#### WORK ITEM:
The word "entryIndexByAddress" may appear in lines of the data; say how many such lines there are, with nothing beyond the number.

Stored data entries
(* ===== verification/PageFaultCorrect.v ===== *)
(** * Page faults: correctness

    Handling a fault terminates, gives the process the page and changes nothing of
    what its memory holds. *)

From stdpp Require Import gmap.
From S2P Require Import Prelude Machine AddressSpace AddressSpaceCorrect PageTable PageTableCorrect PageFault.

(** ** The entry of an address *)

Lemma chain_lookup lo es hi i j x y : chain lo es hi -> es !! i = Some x -> es !! j = Some y -> (i < j)%nat ->
  after (range x) <= address (range y).
Proof.
  revert lo i j. induction es as [|e es IH]; intros lo i j Hc Hi Hj Hlt; [done|].
  cbn [chain] in Hc. destruct Hc as (H1 & H2 & H3). destruct j as [|j]; [lia|]. cbn in Hj. destruct i as [|i]; cbn in Hi.
  - injection Hi as <-. now apply (chain_bounds _ _ _ y H3), (list_elem_of_lookup_2 _ j).
  - apply (IH (after (range e)) i j); [done|done|done|lia].
Qed.

Lemma binarySearch_ret lo hi es a : chain lo es hi -> forall fuel low high, (high - low < fuel)%nat -> (low <= high <= length es)%nat ->
  (forall i e, (i < low)%nat -> es !! i = Some e -> after (range e) <= a) ->
  (forall i e, (high <= i)%nat -> es !! i = Some e -> a < address (range e)) ->
  match binarySearch fuel es a low high with
  | Some i => exists e, es !! i = Some e /\ contains (range e) a
  | None => forall e, e ∈ es -> ~ contains (range e) a
  end.
Proof.
  intros Hc fuel. induction fuel as [|fuel IH]; intros low high Hf Hb Hl Hh; [lia|]. cbn [binarySearch].
  destruct (Nat.ltb_spec low high) as [Hlt|Hge].
  - set (mid := (low + (high - low) / 2)%nat).
    assert (Hm : (low <= mid < high)%nat) by (pose proof (Nat.div_lt (high - low) 2); unfold mid; lia).
    destruct (lookup_lt_is_Some_2 es mid ltac:(lia)) as [e He]. rewrite He.
    destruct (Z.ltb_spec a (address (range e))) as [Ha|Ha].
    { apply IH; [lia|lia|done|]. intros i x Hi Hx. destruct (decide (i = mid)) as [->|]; [congruence|].
      pose proof (chain_lookup _ _ _ mid i e x Hc He Hx ltac:(lia)) as Hle.
      pose proof (chain_bounds _ _ _ e Hc (list_elem_of_lookup_2 _ _ _ He)). unfold after in Hle. lia. }
    destruct (Z.leb_spec (after (range e)) a) as [Ha2|Ha2].
    { apply IH; [lia|lia| |done]. intros i x Hi Hx. destruct (decide (i = mid)) as [->|]; [congruence|].
      pose proof (chain_lookup _ _ _ i mid x e Hc Hx He ltac:(lia)). lia. }
    exists e. split; [done|]. unfold contains. lia.
  - intros e [i Hi]%list_elem_of_lookup Hx. unfold contains in Hx. destruct (Nat.lt_ge_cases i low) as [H1|H1].
    + specialize (Hl i e H1 Hi). lia.
    + specialize (Hh i e ltac:(lia) Hi). lia.
Qed.

Lemma entry_unique lo es hi i j x y a : chain lo es hi -> es !! i = Some x -> es !! j = Some y ->
  contains (range x) a -> contains (range y) a -> i = j /\ x = y.
Proof.
  intros Hc Hi Hj Hx Hy. assert (i = j) as ->; [|split; congruence]. unfold contains in *.
  destruct (Nat.lt_trichotomy i j) as [H1|[->|H1]]; [|done|].
  - pose proof (chain_lookup _ _ _ i j x y Hc Hi Hj H1). lia.
  - pose proof (chain_lookup _ _ _ j i y x Hc Hj Hi H1). lia.
Qed.

Lemma entryIndex_ret lo es hi a : chain lo es hi ->
  match entryIndexByAddress es a with
  | Some i => exists e, es !! i = Some e /\ contains (range e) a
  | None => forall e, e ∈ es -> ~ contains (range e) a
  end.
Proof.
  intros Hc. apply (binarySearch_ret lo hi es a Hc (S (length es)) 0 (length es)); [lia|lia|lia|].
  intros i e Hi He. apply lookup_lt_Some in He. lia.
Qed.

Lemma entryIndex_some lo es hi a i e : chain lo es hi -> es !! i = Some e -> contains (range e) a ->
  entryIndexByAddress es a = Some i.
Proof.
  intros Hc Hi He. pose proof (entryIndex_ret lo es hi a Hc) as H. destruct (entryIndexByAddress es a) as [j|].
  - destruct H as (y & Hj & Hy). f_equal. now apply (entry_unique _ _ _ _ _ _ _ _ Hc Hj Hi Hy He).
  - exfalso. apply (H e); [|done]. now apply (list_elem_of_lookup_2 _ i).
Qed.

(** ** Chunks *)

(** Every chunk has its 16 slots. *)
Definition chunks_ok (chunks : Chunks) : Prop := map_Forall (fun _ chunk => length chunk = 16%nat) chunks.

Lemma chunk_offset_range index : 0 <= chunkOffset index < 16.
Proof.
  unfold chunkOffset, slots_per_chunk. change (16 - 1) with (Z.ones 4). rewrite Z.land_ones by lia. now apply Z.mod_pos_bound.
Qed.

Lemma chunk_split index : index = chunkIndex index * 16 + chunkOffset index.
Proof.
  unfold chunkIndex, chunkOffset, slots_per_chunk. change (16 - 1) with (Z.ones 4).
  rewrite Z.land_ones, Z.shiftr_div_pow2 by lia. pose proof (Z.div_mod index (2 ^ 4)). lia.
Qed.

Lemma chunk_index_inj i j : chunkIndex i = chunkIndex j -> chunkOffset i = chunkOffset j -> i = j.
Proof. intros H1 H2. rewrite (chunk_split i), (chunk_split j). congruence. Qed.

(** Ensuring a chunk changes no slot; the slots can then be set. *)
Lemma ensureChunk_ret av chunks index : chunks_ok chunks ->
  match ensureChunk av chunks index with
  | Some chunks' => chunks_ok chunks' /\ is_Some (chunks' !! chunkIndex index) /\
      (forall k, chunk_get chunks' k = chunk_get chunks k)
  | None => chunk_available av = false /\ chunks !! chunkIndex index = None
  end.
Proof.
  intros Hok. unfold ensureChunk. destruct (chunks !! chunkIndex index) as [c|] eqn:Ec.
  - split; [done|]. rewrite Ec. eauto.
  - destruct (chunk_available av); [|done]. split; [|split].
    + intros k c. intros [[<- <-]|[_ Hk]]%lookup_insert_Some; [done|now apply (Hok k)].
    + rewrite lookup_insert_eq. eauto.
    + intros k. unfold chunk_get. destruct (decide (chunkIndex k = chunkIndex index)) as [Hk|Hk].
      * rewrite Hk, lookup_insert_eq, Ec. set (n := Z.to_nat (chunkOffset k)).
        destruct (replicate 16 (@None nat) !! n) as [o|] eqn:Eo; [|done]. now apply lookup_replicate in Eo as [-> _].
      * now rewrite lookup_insert_ne.
Qed.

Lemma chunk_set_ret chunks index p : chunks_ok chunks -> is_Some (chunks !! chunkIndex index) ->
  chunks_ok (chunk_set chunks index p) /\
  forall k, chunk_get (chunk_set chunks index p) k = if k =? index then Some p else chunk_get chunks k.
Proof.
  intros Hok [c Hc]. split.
  - intros k c'. unfold chunk_set. rewrite lookup_alter. case_decide; [subst|now apply (Hok k)].
    rewrite Hc. intros [= <-]. rewrite length_insert. now apply (Hok (chunkIndex index)).
  - intros k. unfold chunk_get, chunk_set. rewrite lookup_alter.
    pose proof (chunk_offset_range index). pose proof (chunk_offset_range k).
    pose proof (Hok _ _ Hc) as Hl. cbn in Hl. destruct (Z.eqb_spec k index) as [->|Hne].
    + rewrite decide_True, Hc by done. cbn. rewrite list_lookup_insert_eq by lia. done.
    + case_decide as He; [|done]. rewrite <- He, Hc. cbn. rewrite list_lookup_insert_ne; [done|].
      intros E. apply Hne, chunk_index_inj; [done|lia].
Qed.

(** ** Running the code *)

Section Run.
Context {A : Type} `{PageAllocator A}.

(** The outcome and the state of [c] from [s] satisfy [Q]. *)
Definition runs {X} (c : F (A := A) X) (s : FaultState) (Q : outcome X -> FaultState (A := A) -> Prop) : Prop := Q (c s).1 (c s).2.

Lemma runs_bind {X Y} (c : F X) (k : X -> F Y) s Q :
  runs c s (fun r s' => match r with Ok x => runs (k x) s' Q | Err e => Q (Err e) s' | Trap => Q Trap s' end) ->
  runs (c ≫= k) s Q.
Proof. unfold runs, mbind, F_bind. destruct (c s) as [[x|e|] s']; done. Qed.

Lemma runs_conseq {X} (c : F X) s (P Q : outcome X -> FaultState -> Prop) : runs c s P -> (forall r s', P r s' -> Q r s') -> runs c s Q.
Proof. unfold runs. auto. Qed.

Lemma runs_deferred {X} cleanup (c : F X) s Q :
  runs c s (fun r s' => match r with
    | Trap => Q Trap s'
    | _ => runs cleanup s' (fun r2 s2 => match r2 with Ok _ => Q r s2 | _ => Q Trap s2 end)
    end) -> runs (deferred cleanup c) s Q.
Proof. unfold runs, deferred. destruct (c s) as [[x|e|] s']; cbn; [| |done]; now destruct (cleanup s') as [[]]. Qed.

Lemma runs_ret {X} (x : X) s (Q : outcome X -> FaultState -> Prop) : Q (Ok x) s -> runs (mret x) s Q.
Proof. done. Qed.
Lemma runs_throw {X} e s (Q : outcome X -> FaultState -> Prop) : Q (Err e) s -> runs (throw e) s Q.
Proof. done. Qed.
Lemma runs_info f v (Q : outcome FaultInfo -> FaultState -> Prop) : Q (Ok f) (f, v) -> runs info (f, v) Q.
Proof. done. Qed.
Lemma runs_vm f v (Q : outcome (VM A) -> FaultState -> Prop) : Q (Ok v) (f, v) -> runs vm (f, v) Q.
Proof. done. Qed.
Lemma runs_set_info g f v (Q : outcome unit -> FaultState -> Prop) : Q (Ok tt) (g f, v) -> runs (set_info g) (f, v) Q.
Proof. done. Qed.
Lemma runs_set_vm g f v (Q : outcome unit -> FaultState -> Prop) : Q (Ok tt) (f, g v) -> runs (set_vm g) (f, v) Q.
Proof. done. Qed.

Lemma runs_guarded b s Q : b = true -> Q (Ok tt) s -> runs (guarded b) s Q.
Proof. now intros ->. Qed.

Lemma runs_unguarded s (Q : outcome unit -> FaultState -> Prop) : Q Trap s -> runs (guarded false) s Q.
Proof. done. Qed.

Lemma runs_assert debug b s Q : b = true -> Q (Ok tt) s -> runs (assert_debug debug b) s Q.
Proof. intros ->. unfold assert_debug. now rewrite orb_true_r. Qed.

Lemma runs_lock_entries t f s ps pt m al ml pl tl (Q : outcome unit -> FaultState -> Prop) :
  Q (Ok tt) (f, MkVM s ps pt m al (MkLocks (Some t) ml pl tl)) ->
  runs (lock_entries t) (f, MkVM s ps pt m al (MkLocks None ml pl tl)) Q.
Proof. done. Qed.

Lemma runs_unlock_entries t f s ps pt m al ml pl tl (Q : outcome unit -> FaultState -> Prop) :
  Q (Ok tt) (f, MkVM s ps pt m al (MkLocks None ml pl tl)) ->
  runs (unlock_entries t) (f, MkVM s ps pt m al (MkLocks (Some t) ml pl tl)) Q.
Proof. now destruct t. Qed.

Lemma runs_lock_map i t f s ps pt m al el pl tl (Q : outcome unit -> FaultState -> Prop) :
  Q (Ok tt) (f, MkVM s ps pt m al (MkLocks el (Some (i, t)) pl tl)) ->
  runs (lock_map i t) (f, MkVM s ps pt m al (MkLocks el None pl tl)) Q.
Proof. done. Qed.

Lemma runs_unlock_map i t f s ps pt m al el pl tl (Q : outcome unit -> FaultState -> Prop) :
  Q (Ok tt) (f, MkVM s ps pt m al (MkLocks el None pl tl)) ->
  runs (unlock_map i t) (f, MkVM s ps pt m al (MkLocks el (Some (i, t)) pl tl)) Q.
Proof. intros HQ. apply runs_bind. apply runs_bind. apply runs_guarded; [now apply bool_decide_eq_true_2|exact HQ]. Qed.

Lemma runs_upgrade av i f s ps pt m al el pl tl (Q : outcome bool -> FaultState -> Prop) :
  Q (Ok (upgrade_succeeds av))
    (f, MkVM s ps pt m al (MkLocks el (if upgrade_succeeds av then Some (i, write_lock) else None) pl tl)) ->
  runs (tryUpgradeLock av i) (f, MkVM s ps pt m al (MkLocks el (Some (i, read_lock)) pl tl)) Q.
Proof. intros HQ. apply runs_bind. apply runs_bind. apply runs_guarded; [now apply bool_decide_eq_true_2|exact HQ]. Qed.

Lemma runs_lock_page p f s ps pt m al el ml tl (Q : outcome unit -> FaultState -> Prop) :
  Q (Ok tt) (f, MkVM s ps pt m al (MkLocks el ml (Some p) tl)) ->
  runs (lock_page p) (f, MkVM s ps pt m al (MkLocks el ml None tl)) Q.
Proof. done. Qed.

Lemma runs_unlock_page p f s ps pt m al el ml tl (Q : outcome unit -> FaultState -> Prop) :
  Q (Ok tt) (f, MkVM s ps pt m al (MkLocks el ml None tl)) ->
  runs (unlock_page p) (f, MkVM s ps pt m al (MkLocks el ml (Some p) tl)) Q.
Proof. intros HQ. apply runs_bind. apply runs_bind. apply runs_guarded; [now apply bool_decide_eq_true_2|exact HQ]. Qed.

#### TASK OUTPUT:
3